(田丸 昇:棋士)
卒業を目前に退学届を提出
藤井聡太二冠(18=棋聖、王位)が、在学していた名古屋大学教育学部付属高校に、1月末日付で退学届を提出したことが、2月中旬に明らかになった。3月に迎える卒業まで、およそ1ヵ月前のことだった。どんな事情があったのだろうか・・・。
藤井は2016年(平成28)10月、14歳2ヵ月の最年少記録で四段に昇段して棋士になった。その後、公式戦でデビューから負けなしで29連勝の最多記録を達成。昨年には17歳11ヵ月の最年少記録で初タイトルの棋聖を獲得した。また、2017年度から2020年度の公式戦で、8割台の高い勝率を4年連続で挙げている。

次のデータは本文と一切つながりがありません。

(* ===== verification/Config.v ===== *)
(** * Configuration and policy ([config.go], [policy.go], [capabilities.go])

    Defaulting and validation of a coordinator's configuration against its
    policy and the backend's capabilities.  Hooks, observers and the policy flags
    no code reads are not modelled; [dur_string] is the text of a duration, which
    only appears in messages. *)

From S2P Require Import Prelude GoStrings Types.

(** ** Data *)

Record Policy := mkPolicy {
  MinLeaseTTL : Duration; MaxLeaseTTL : Duration; RequireRenewBelowTTL : bool;
  MaxConcurrentClaims : Z; AllowForceRelease : bool; RejectStaleRelease : bool;
  RequireDurable : bool; RequireIdempotent : bool; RequireGlobalExclusive : bool;
  FailClosedOnAmbiguous : bool; AllowLocalDegradation : bool }.

Record Config := mkConfig {
  cf_Service : string; cf_InstanceID : string; cf_Backend : bool; (* not nil *)
  cf_GenerationID : string; cf_LeaseTTL : Duration; cf_RenewInterval : Duration;
  cf_AcquireInterval : Duration; cf_TransferTimeout : Duration; cf_DrainTimeout : Duration;
  cf_ReadinessTimeout : Duration; cf_WatchBuffer : Z; cf_EventBuffer : Z; cf_Policy : Policy }.

Record Capabilities := mkCapabilities {
  AtomicCAS : bool; IdempotentMutations : bool; WatchSupported : bool; DurableStorage : bool;
  ExpireBeforeMutate : bool; RenewDuringReserved : bool; GlobalExclusive : bool;
  MaxFencingToken : FencingToken }.

Definition DefaultMemoryCapabilities : Capabilities :=
  mkCapabilities true true true false true true true (u64 (u64_modulus - 1 - 1)).

(** [resolveCapabilities] of a backend that is or is not a [Capabler]. *)
Definition resolveCapabilities (caps : option Capabilities) : Capabilities :=
  default (mkCapabilities true false false false false false true 0) caps.

(** ** Policy *)

Definition withDefaults (p : Policy) : Policy :=
  mkPolicy
    (if bool_decide (MinLeaseTTL p <= 0) then 100 * Millisecond else MinLeaseTTL p)
    (if bool_decide (MaxLeaseTTL p <= 0) then 24 * Hour else MaxLeaseTTL p)
    true (MaxConcurrentClaims p) (AllowForceRelease p) true (RequireDurable p)
    (RequireIdempotent p) (RequireGlobalExclusive p) true
    (if negb (AllowLocalDegradation p) && negb (RequireDurable p) then true
     else AllowLocalDegradation p).

(** The [%d] of an [int64]. *)
Definition int64_text (n : Z) : string :=
  if bool_decide (n < 0) then "-" +:+ default "" (itoa_loop 20 (- n) "")
  else if bool_decide (n = 0) then "0" else default "" (itoa_loop 20 n "").

Section Validation.
Variable dur_string : Duration -> string.

Definition Validate (p : Policy) (cfg : Config) : option error :=
  if bool_decide (cf_LeaseTTL cfg < MinLeaseTTL p) then
    Some (mkError "policy" (Sentinel ErrPolicy)
      ("LeaseTTL " +:+ dur_string (cf_LeaseTTL cfg) +:+ " below minimum " +:+ dur_string (MinLeaseTTL p)))
  else if bool_decide (MaxLeaseTTL p < cf_LeaseTTL cfg) then
    Some (mkError "policy" (Sentinel ErrPolicy)
      ("LeaseTTL " +:+ dur_string (cf_LeaseTTL cfg) +:+ " above maximum " +:+ dur_string (MaxLeaseTTL p)))
  else if RequireRenewBelowTTL p && bool_decide (cf_LeaseTTL cfg <= cf_RenewInterval cfg) then
    Some (mkError "policy" (Sentinel ErrPolicy)
      ("RenewInterval " +:+ dur_string (cf_RenewInterval cfg) +:+ " must be < LeaseTTL " +:+
       dur_string (cf_LeaseTTL cfg)))
  else None.

Definition or_default (v d : Z) : Z := if bool_decide (v <= 0) then d else v.

(** [defaults]; [now] is [Clock.Now().UnixNano()]. *)
Definition defaults (now : Z) (c : Config) : Config * option error :=
  if bool_decide (cf_Service c = "") then
    (c, Some (mkError "config" (Sentinel ErrPolicy) "Service is required"))
  else if bool_decide (cf_InstanceID c = "") then
    (c, Some (mkError "config" (Sentinel ErrPolicy) "InstanceID is required"))
  else if negb (cf_Backend c) then
    (c, Some (mkError "config" (Sentinel ErrPolicy) "Backend is required"))
  else
    let ttl := or_default (cf_LeaseTTL c) (15 * Second) in
    let c := mkConfig (cf_Service c) (cf_InstanceID c) (cf_Backend c)
      (if bool_decide (cf_GenerationID c = "")
       then cf_Service c +:+ "-" +:+ cf_InstanceID c +:+ "-" +:+ int64_text now
       else cf_GenerationID c)
      ttl
      (or_default (cf_RenewInterval c) (Z.quot ttl 3))
      (or_default (cf_AcquireInterval c) (500 * Millisecond))
      (or_default (cf_TransferTimeout c) (30 * Second))
      (or_default (cf_DrainTimeout c) (30 * Second))
      (or_default (cf_ReadinessTimeout c) (30 * Second))
      (or_default (cf_WatchBuffer c) 16)
      (or_default (cf_EventBuffer c) 64)
      (withDefaults (cf_Policy c)) in
    match Validate (cf_Policy c) c with
    | Some e => (c, Some e)
    | None => (c, None)
    end.

Definition ValidateCapabilities (cfg : Config) (caps : Capabilities) : option error :=
  let p := cf_Policy cfg in
  if RequireDurable p && negb (DurableStorage caps) then
    Some (mkError "capabilities" (Sentinel ErrPolicy)
      "policy requires durable storage; backend is not durable")
  else if RequireIdempotent p && negb (IdempotentMutations caps) then
    Some (mkError "capabilities" (Sentinel ErrPolicy)
      "policy requires idempotent mutations; backend lacks OperationID support")
  else if RequireGlobalExclusive p && negb (GlobalExclusive caps) then
    Some (mkError "capabilities" (Sentinel ErrPolicy)
      "policy requires global exclusive ownership; backend cannot guarantee it")
  else if negb (AtomicCAS caps) then
    Some (mkError "capabilities" (Sentinel ErrPolicy)
      "backend lacks atomic CAS; refusing to start")
  else None.

(** ** Facts *)

Lemma or_default_pos v d : 0 < d -> 0 < or_default v d.
Proof. unfold or_default. case_bool_decide; lia. Qed.

Lemma or_default_id v d : 0 < v -> or_default v d = v.
Proof. intros H. unfold or_default. by rewrite bool_decide_eq_false_2 by lia. Qed.

Lemma app_nonempty s t : s ≠ "" -> s +:+ t ≠ "".
Proof. by destruct s. Qed.

Lemma withDefaults_idem p : withDefaults (withDefaults p) = withDefaults p.
Proof.
  unfold withDefaults; simpl. f_equal.
  - repeat case_bool_decide; unfold Millisecond in *; lia.
  - repeat case_bool_decide; unfold Hour, Minute, Second, Millisecond in *; lia.
  - by destruct (AllowLocalDegradation p), (RequireDurable p).
Qed.

(** An accepted configuration is safe to run.  When [defaults] accepts, the
    lease TTL lies within positive policy bounds, the renewal interval is below
    the lease TTL (and positive as soon as the TTL is at least 3ns), every
    timeout is positive, the generation has a name, a reservation lives at least
    as long as the transfer timeout (barring [int64] overflow), and applying
    [defaults] again changes nothing. *)
Theorem config_defaults_sound now c c' :
  defaults now c = (c', None) ->
  0 < MinLeaseTTL (cf_Policy c') <= cf_LeaseTTL c' /\
  cf_LeaseTTL c' <= MaxLeaseTTL (cf_Policy c') /\
  cf_RenewInterval c' < cf_LeaseTTL c' /\
  (3 <= cf_LeaseTTL c' -> 0 < cf_RenewInterval c') /\
  0 < cf_AcquireInterval c' /\ 0 < cf_TransferTimeout c' /\ 0 < cf_DrainTimeout c' /\
  0 < cf_ReadinessTimeout c' /\ 0 < cf_WatchBuffer c' /\ 0 < cf_EventBuffer c' /\
  cf_GenerationID c' ≠ "" /\
  (is_i64 (cf_TransferTimeout c' + cf_LeaseTTL c') ->
   cf_TransferTimeout c' <= reservationTTL (cf_LeaseTTL c') (cf_TransferTimeout c')) /\
  (3 <= cf_LeaseTTL c' -> forall now', defaults now' c' = (c', None)).
Proof.
  unfold defaults. intros E.
  destruct (bool_decide_reflect (cf_Service c = "")) as [|Hs]; [done |].
  destruct (bool_decide_reflect (cf_InstanceID c = "")) as [|Hin]; [done |].
  destruct (cf_Backend c) eqn:Hb; [|done]. cbn [negb] in E.
  set (c1 := mkConfig _ _ _ _ _ _ _ _ _ _ _ _ _) in E.
  destruct (Validate (cf_Policy c1) c1) eqn:Ev; [done |]. injection E as <-.
  pose proof Ev as Ev'. unfold Validate in Ev'.
  destruct (bool_decide_reflect (cf_LeaseTTL c1 < MinLeaseTTL (cf_Policy c1))) as [|H1]; [done |].
  destruct (bool_decide_reflect (MaxLeaseTTL (cf_Policy c1) < cf_LeaseTTL c1)) as [|H2]; [done |].
  change (RequireRenewBelowTTL (cf_Policy c1)) with true in Ev'. cbn [andb] in Ev'.
  destruct (bool_decide_reflect (cf_LeaseTTL c1 <= cf_RenewInterval c1)) as [|H3]; [done |].
  assert (0 < MinLeaseTTL (cf_Policy c1)) as Hmin
    by (simpl; case_bool_decide; unfold Millisecond; lia).
  assert (3 <= cf_LeaseTTL c1 -> 0 < cf_RenewInterval c1) as Hren.
  { intros H. apply or_default_pos, Z.quot_str_pos. simpl in H. lia. }
  assert (cf_GenerationID c1 ≠ "") as Hgen
    by (simpl; case_bool_decide; [by apply app_nonempty | done]).
  assert (0 < cf_AcquireInterval c1 /\ 0 < cf_TransferTimeout c1 /\ 0 < cf_DrainTimeout c1 /\
    0 < cf_ReadinessTimeout c1 /\ 0 < cf_WatchBuffer c1 /\ 0 < cf_EventBuffer c1) as Hpos
    by (repeat split; by apply or_default_pos).
  split; [lia |]. split; [lia |]. split; [lia |]. split; [done |].
  destruct Hpos as (P1 & P2 & P3 & P4 & P5 & P6). do 7 (split; [done |]). split.
  - intros Hi. unfold reservationTTL. case_bool_decide; [|lia].
    pose proof (Z.quot_le_upper_bound (cf_LeaseTTL c1) 3 (cf_LeaseTTL c1) ltac:(lia) ltac:(lia)).
    pose proof (Z.quot_pos (cf_LeaseTTL c1) 3 ltac:(lia) ltac:(lia)).
    rewrite i64_small by (unfold is_i64 in *; lia). lia.
  - intros H now'. specialize (Hren H). rewrite (bool_decide_eq_false_2 (cf_Service c1 = "")) by done.
    rewrite (bool_decide_eq_false_2 (cf_InstanceID c1 = "")) by done.
    change (cf_Backend c1) with true. cbn [negb].
    rewrite (bool_decide_eq_false_2 (cf_GenerationID c1 = "")) by done.
    rewrite !or_default_id by lia.
    assert (withDefaults (cf_Policy c1) = cf_Policy c1) as ->.
    { simpl. apply withDefaults_idem. }
    assert (mkConfig (cf_Service c1) (cf_InstanceID c1) true (cf_GenerationID c1) (cf_LeaseTTL c1)
      (cf_RenewInterval c1) (cf_AcquireInterval c1) (cf_TransferTimeout c1) (cf_DrainTimeout c1)
      (cf_ReadinessTimeout c1) (cf_WatchBuffer c1) (cf_EventBuffer c1) (cf_Policy c1) = c1) as ->
      by done.
    by rewrite Ev.
Qed.
End Validation.

Definition cfg_min : Config :=
  mkConfig "svc" "i1" true "" 0 0 0 0 0 0 0 0 (mkPolicy 0 0 false 0 false false false false false false false).

Lemma config_defaults_sound_witness :
  exists c', defaults (fun _ => "") 1700000000000000000 cfg_min = (c', None) /\
    cf_RenewInterval c' < cf_LeaseTTL c' /\ cf_GenerationID c' ≠ "".
Proof.
  eexists. assert (defaults (fun _ => "") 1700000000000000000 cfg_min =
    ((defaults (fun _ => "") 1700000000000000000 cfg_min).1, None)) as E by (vm_compute; reflexivity).
  split; [exact E |].
  destruct (config_defaults_sound (fun _ => "") _ _ _ E) as (_ & _ & H & _ & _ & _ & _ & _ & _ & _ & Hg & _).
  split; assumption.
Defined.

そうした驚異的な活躍によって、タイトル戦などの重要な対局が重なってきた。結果的に高校に通学するのが難しくなり、自主退学ということに至った。
「宿題をするのはマストではない」
藤井は小学6年生だった2014年12月、中高一貫校である名古屋大学教育学部付属中学への受験を、母親と話し合って決めた。そして、翌年の3月に合格したが、進学塾にはそれ以前から通っていなかった。普段から日課として読んでいた新聞で得た知識や情報が役立ったという。また、司馬遼太郎の長編時代小説『竜馬がゆく』を読破するほどの読書家だった。
中学の授業で好きな科目は地理と数学。幼少時代には世界の山の標高、海の水深をしっかり覚えた。鉄道の時刻表を片っ端から記憶したのは、数字が好きだったことによる。
藤井は学校の勉強は優秀だった。しかし、中学生棋士として対局や研究で忙しくなり、宿題を提出しないことがよくあった。職員室に呼ばれて担当教諭に事情を訊かれると、「学校では授業で勉強することがすべて。宿題をするのはプラスアルファ(何かを少し追加する意味)で、マスト(欠かせない意味)ではないと思います」と答えたという。
中学生が職員室で教諭に詰問されたら、誰でも委縮してしまうものだが、藤井は合理的だと信じる持論を堂々と述べたのだ。その後、30分ほど話し合い、教諭の「教えた内容を定着させるために宿題を出していて、授業のカリキュラムに含まれる」という見解に、藤井は納得したようだ。